166 people attended online education sessions from January 2022 to July 2023; 61 (37%) completed baseline surveys, 42 (25%) completed immediate and 35 (21%) (54% of baseline cohort) completed 1 month follow-up. Little’s MCAR indicated missing data was randomly distributed and there were no statistically significant differences between those who completed baseline and follow-up surveys and those who did not, on gender, comorbidities, disability, mood, stigma and illness perceptions.
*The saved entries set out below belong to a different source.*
(* ===== verification/ClientApp.v ===== *)
(** * Using a client: [New], [Do], [DoBg] and the error handler

    Client.v has every goroutine of a client; here is what a program puts around
    it: the options of [New], the error handler, replaced at any time, that the
    goroutines' errors go to, and [Do] and [DoBg], which draw the unique id of a
    job from the package's [IdGen], a global shared by all clients of the
    process.  The generator is an interface in the code and a class here; the
    interface promises nothing about the ids, the default generator [autoincId]
    is shown to give each job one of its own. *)

From S2P Require Import Prelude GoStd Protocol ClientRequest ClientResponse HandlerSlot.
From S2P Require Import ClientWire IdGen ClientLoop Client.
Import CC.

(** ** The interface *)

(** [type IdGenerator interface] *)
Class IdGenerator (G : Type) := next_id : G → bytes * G.

Fixpoint drawn {G} `{IdGenerator G} (n : nat) (g : G) : list bytes :=
  match n with
  | O => []
  | S n => let '(id, g) := next_id g in id :: drawn n g
  end.

#[export] Instance autoincId_generator : IdGenerator autoincId := Id.

Lemma drawn_draw n (ai : autoincId) : drawn n ai = draw n ai.
Proof. revert ai. induction n as [|n IH]; intros ai; simpl; [done|]. by rewrite IH. Qed.

Lemma length_draw n ai : length (draw n ai) = n.
Proof. revert ai. induction n as [|n IH]; intros ai; simpl; [done|]. by rewrite IH. Qed.

(** The default generator: distinct counter values, modulo [2^64], print
    differently, and what is printed can be used as an id. *)
Lemma autoincId_unique n (ai : autoincId) :
  (Z.of_nat n ≤ 2 ^ 64)%Z →
  NoDup (drawn n ai) ∧ Forall (λ id, id ≠ [] ∧ x00 ∉ id) (drawn n ai).
Proof.
  intros Hn. split; rewrite drawn_draw.
  - apply NoDup_alt. intros i j a Hi Hj. pose proof (lookup_lt_Some _ _ _ Hi) as Li.
    pose proof (lookup_lt_Some _ _ _ Hj) as Lj. rewrite length_draw in Li, Lj.
    rewrite draw_lookup in Hi, Hj by done. injection Hi as <-. injection Hj as Hj.
    apply FormatInt_inj, int64_eq in Hj.
    assert (∃ q, Z.of_nat i - Z.of_nat j = q * 2 ^ 64)%Z as [q Hq].
    { apply Z.mod_divide; [lia|].
      replace (Z.of_nat i - Z.of_nat j)%Z
        with ((value ai + 1 + Z.of_nat i) - (value ai + 1 + Z.of_nat j))%Z by lia.
      rewrite Zminus_mod, Hj, Z.sub_diag. done. }
    assert (q = 0)%Z by nia. lia.
  - apply Forall_lookup. intros i a Hi. pose proof (lookup_lt_Some _ _ _ Hi) as Li.
    rewrite length_draw in Li. rewrite draw_lookup in Hi by done. simplify_eq.
    split; [apply FormatInt_nonempty|apply FormatInt_no_nul].
Qed.

(** ** The program's view *)

(** [type Option func( *Client)]: the only one there is. *)
Inductive Option := WithErrorHandler (h : option nat).

(** A client, its error handler and what it was called with, the package's
    generator, the calls made with a drawn id, and the ids other clients of the
    process have drawn meanwhile. *)
Record App (G : Type) := mkApp {
  client : csys;
  errorHandler : option nat;
  delivered : list (nat * error);
  gen : G;
  auto : list (nat * bytes);
  others : list bytes
}.
Arguments mkApp {G}. Arguments client {G}. Arguments errorHandler {G}.
Arguments delivered {G}. Arguments gen {G}. Arguments auto {G}. Arguments others {G}.

(** [SetErrorHandler(h)], and the options in the order given. *)
Definition SetErrorHandler {G} (h : option nat) (a : App G) : App G :=
  mkApp (client a) h (delivered a) (gen a) (auto a) (others a).

Definition apply_options (opts : list Option) : option nat :=
  fold_left (λ _ o, match o with WithErrorHandler h => h end) opts None.

Inductive aact :=
| AClient (a : cact)
| ASetErrorHandler (h : option nat)
| ADo (funcname data : bytes) (flag : Z) (h : option nat)
| ADoBg (funcname data : bytes) (flag : Z)
| ADrawElsewhere.

Section app.
Context `{GoArch} {G : Type} `{IdGenerator G}.
Variable want : bool.
Variable ttl : Z.

(** [New(network, addr, opts...)]: its dial and the error of its handshake write
    are given; either error is returned and nothing is started. *)
Definition New (opts : list Option) (d : Reader + error) (werr : option error) (g : G) :
    outcome (App G + error) :=
  match d with
  | inr e => mret (inr e)
  | inl rd =>
      match (if want then werr else None) with
      | Some e => mret (inr e)
      | None => s ← New_client want rd; mret (inl (mkApp s (apply_options opts) [] g [] []))
      end
  end.

(** What the goroutines report in a step goes to the handler there is. *)
Definition report_to (h : option nat) (s s' : csys) : list (nat * error) :=
  match h with
  | None => []
  | Some h => (λ e, (h, e)) <$> drop (length (errors (ps s))) (errors (ps s'))
  end.

(** [Do] and [DoBg]: the next id, then [DoWithId] or [DoBgWithId]. *)
Definition call_with_id (r : bytes → request) (a : App G) : option (App G) :=
  let '(id, g) := next_id (gen a) in
  s ← do_cact want ttl (Call (r id)) (client a);
  Some (mkApp s (errorHandler a) (delivered a) g (auto a ++ [(length (callers (client a)), id)])
          (others a)).

Definition do_aact (x : aact) (a : App G) : option (App G) :=
  match x with
  | AClient c =>
      s ← do_cact want ttl c (client a);
      Some (mkApp s (errorHandler a) (delivered a ++ report_to (errorHandler a) (client a) s)
              (gen a) (auto a) (others a))
  | ASetErrorHandler h => Some (SetErrorHandler h a)
  | ADo f d flag h => call_with_id (DoWithId f d flag h) a
  | ADoBg f d flag => call_with_id (DoBgWithId f d flag) a
  | ADrawElsewhere =>
      let '(id, g) := next_id (gen a) in
      Some (mkApp (client a) (errorHandler a) (delivered a) g (auto a) (others a ++ [id]))
  end.

Fixpoint arun (xs : list aact) (a : App G) : option (App G) :=
  match xs with
  | [] => Some a
  | x :: xs => a ← do_aact x a; arun xs a
  end.

(** ** Ids *)

Definition id_of (r : request) : option bytes :=
  match r with RDo _ _ _ id _ _ => Some id | _ => None end.

(** The calls with a drawn id, the ids drawn elsewhere, and where the generator
    stands. *)
Definition ids_inv (g0 : G) (n : nat) (a : App G) : Prop :=
  (snd <$> auto a) ++ others a ≡ₚ drawn n g0 ∧
  (∀ m, drawn (n + m) g0 = drawn n g0 ++ drawn m (gen a)) ∧
  Forall (λ x, ∃ c, callers (client a) !! x.1 = Some c ∧ id_of (cl_req c) = Some x.2) (auto a).

Definition draws (x : aact) : nat :=
  match x with ADo _ _ _ _ | ADoBg _ _ _ | ADrawElsewhere => 1 | _ => 0 end.
Definition own_draws (x : aact) : nat :=
  match x with ADo _ _ _ _ | ADoBg _ _ _ => 1 | _ => 0 end.

(** ** What no action of a client does *)

Definition grows (p p' : pstate) : Prop := errors p `prefix_of` errors p'.

#[local] Instance grows_preorder : PreOrder grows.
Proof. split; unfold grows; [by intros p|]. intros p1 p2 p3. apply transitivity. Qed.

Lemma deliver_errors h resp nilmap p p' : deliver h resp nilmap p = Val p' → errors p' = errors p.
Proof.
  unfold deliver. destruct (internal h) as [i|]; [|by intros [= <-]].
  rewrite outcome_bind_Val. intros (p1 & E1 & E2).
  assert (errors p1 = errors p) as <-.
  { destruct (external h); [|by injection E1 as <-].
    destruct (decide (Handle resp ≠ [])); [|by injection E1 as <-].
    destruct nilmap; [done|by injection E1 as <-]. }
  destruct i; simpl in E2.
  - case_decide; by injection E2 as <-.
  - by injection E2 as <-.
  - apply outcome_bind_Val in E2 as ([st se] & _ & [= <-]). done.
Qed.

Lemma dispatch_errors now resp p p' : dispatch now resp p = Val p' → grows p p'.
Proof.
  unfold dispatch, grows. cbv zeta. case_decide; [intros [= <-]; by apply prefix_app_r|].
  case_decide; [by intros [= <-]|]. case_decide; [by intros ->%deliver_errors|].
  case_decide; [destruct (slot_take now (created p)); by intros ->%deliver_errors|].
  case_decide; [destruct (slot_take now (echo p)); by intros ->%deliver_errors|].
  destruct (work_update (DataType resp)), (work_terminal (DataType resp)), (rhandlers p !! Handle resp);
    by intros [= <-].
Qed.

Lemma process_errors now resp p p' : process now resp p = Val p' → grows p p'.
Proof.
  assert (∀ b ex, grows p (set_negotiation b ex p)) as Hn by (intros; unfold grows; reflexivity).
  unfold process. case_decide; [by intros [= <-]|]. destruct (optionPending p); [|apply dispatch_errors].
  case_decide; [by intros [= <-]|]. case_decide; [by intros [= <-]|].
  intros E. etrans; [apply Hn|]. by eapply dispatch_errors.
Qed.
Sociodemographic and clinical characteristics

Sociodemographic characteristics are shown in table 1 and FND symptoms and duration in table 2.

Table 1
|
Demographic information
Table 2
|
Primary FND symptom and duration

The majority of participants were women (72.1%), white British (68.9%) and not in full time work (78.3%), with 24.6% on long-term sick leave. Seizures (24.6%) were the most common primary FND symptom identified, with other subtypes broadly represented. The majority of participants (95.1%) reported having FND for at least 6 months, 44.3% for 1–5 years and 27.9% for >5 years. Fatigue was the most common comorbid symptom (72.1%), followed by memory or thinking problems (70.5%) and anxiety (68.9%) (figure 1). 52.5% of participants had anxiety scores meeting the abnormal threshold HADS, while 35.6% met caseness for depression (table 3). Mean scores for SF-36 were below average for most areas, except for average scores on emotional well-being (50.0%). Physical role limitation (20.5%), fatigue (26.0%), emotional role limitation (36.6%) were most affected.

Figure 1
Figure 1

Comorbidities reported by participants at baseline (n= 61). PTSD, post-traumatic stress disorder.

Table 3
|
SF-36 and HADS scores

Stigma

Enacted and internalised stigma, measured with SSCI-8 is shown in table 4 and online supplemental appendix 2.

Table 4
|
SSCI-8 and CIASS scores

Scores were high, with no significant gender difference and no change across time points. Almost half participants (46.7%) reported feeling embarrassed about FND and while only 10.2% reported feeling people were often or always unkind to them because of FND. Measured using CIASS, participants anticipated more stigma and discrimination from healthcare professionals and employers than from their families. 23% of participants thought it was ‘somewhat’ to ‘very likely’ that a friend or family member would be angry with them because of their FND. In contrast, 63.3% thought it ‘somewhat’ to ‘very likely’ that a healthcare professional would be frustrated with them. 59.3% thought it was ‘somewhat likely’ to ‘very likely’ that a healthcare professional would give them poor care. 59.3% of participants thought it was ‘somewhat’ to ‘very likely’ a colleague would discriminate against them. 62.71% felt it was ‘somewhat’ to ‘very likely’ they would not be promoted. There were no significant changes in anticipated stigma after the education session. CIASS frequencies are found in online supplemental appendix 3.

Engagement

PHE scores are shown in table 5.

Table 5
|
IPQ-R subscales and PHE at three time points

Engagement scores were low at baseline (mean 17.2 out of possible 35) and at follow-up (mean 19.6 immediately following the session and 19.3 1 month later). When asked to think about their FND, 52.6% of participants endorsed responses ranging from “I feel anxious every time a new symptom arises” to “I feel overwhelmed by emotions”. There was a small, statistically significant increase in engagement after the education session (14% mean change p<0.05), which was no longer significant at 1 month (12% mean change p=0.07) (table 5).

Illness perceptions

IPQ-R subscales are shown in table 5. FND was perceived as distressing and threatening; for example, on individual questions 58.3% agreed/strongly agreed that FND made them feel afraid and 51.7% agreed/strongly agreed FND had serious financial consequences. 85% agreed/strongly agreed it had major life consequences. High scores (22.5 mean score out of a possible 30) on the IPQ-R acute/chronic timeline subscale suggested participants felt FND would last a long time with 51.7% expecting it to be lifelong. FND was also perceived as unpredictable as measured on the timeline cyclical subscale (13.8 mean score out of a possible 20).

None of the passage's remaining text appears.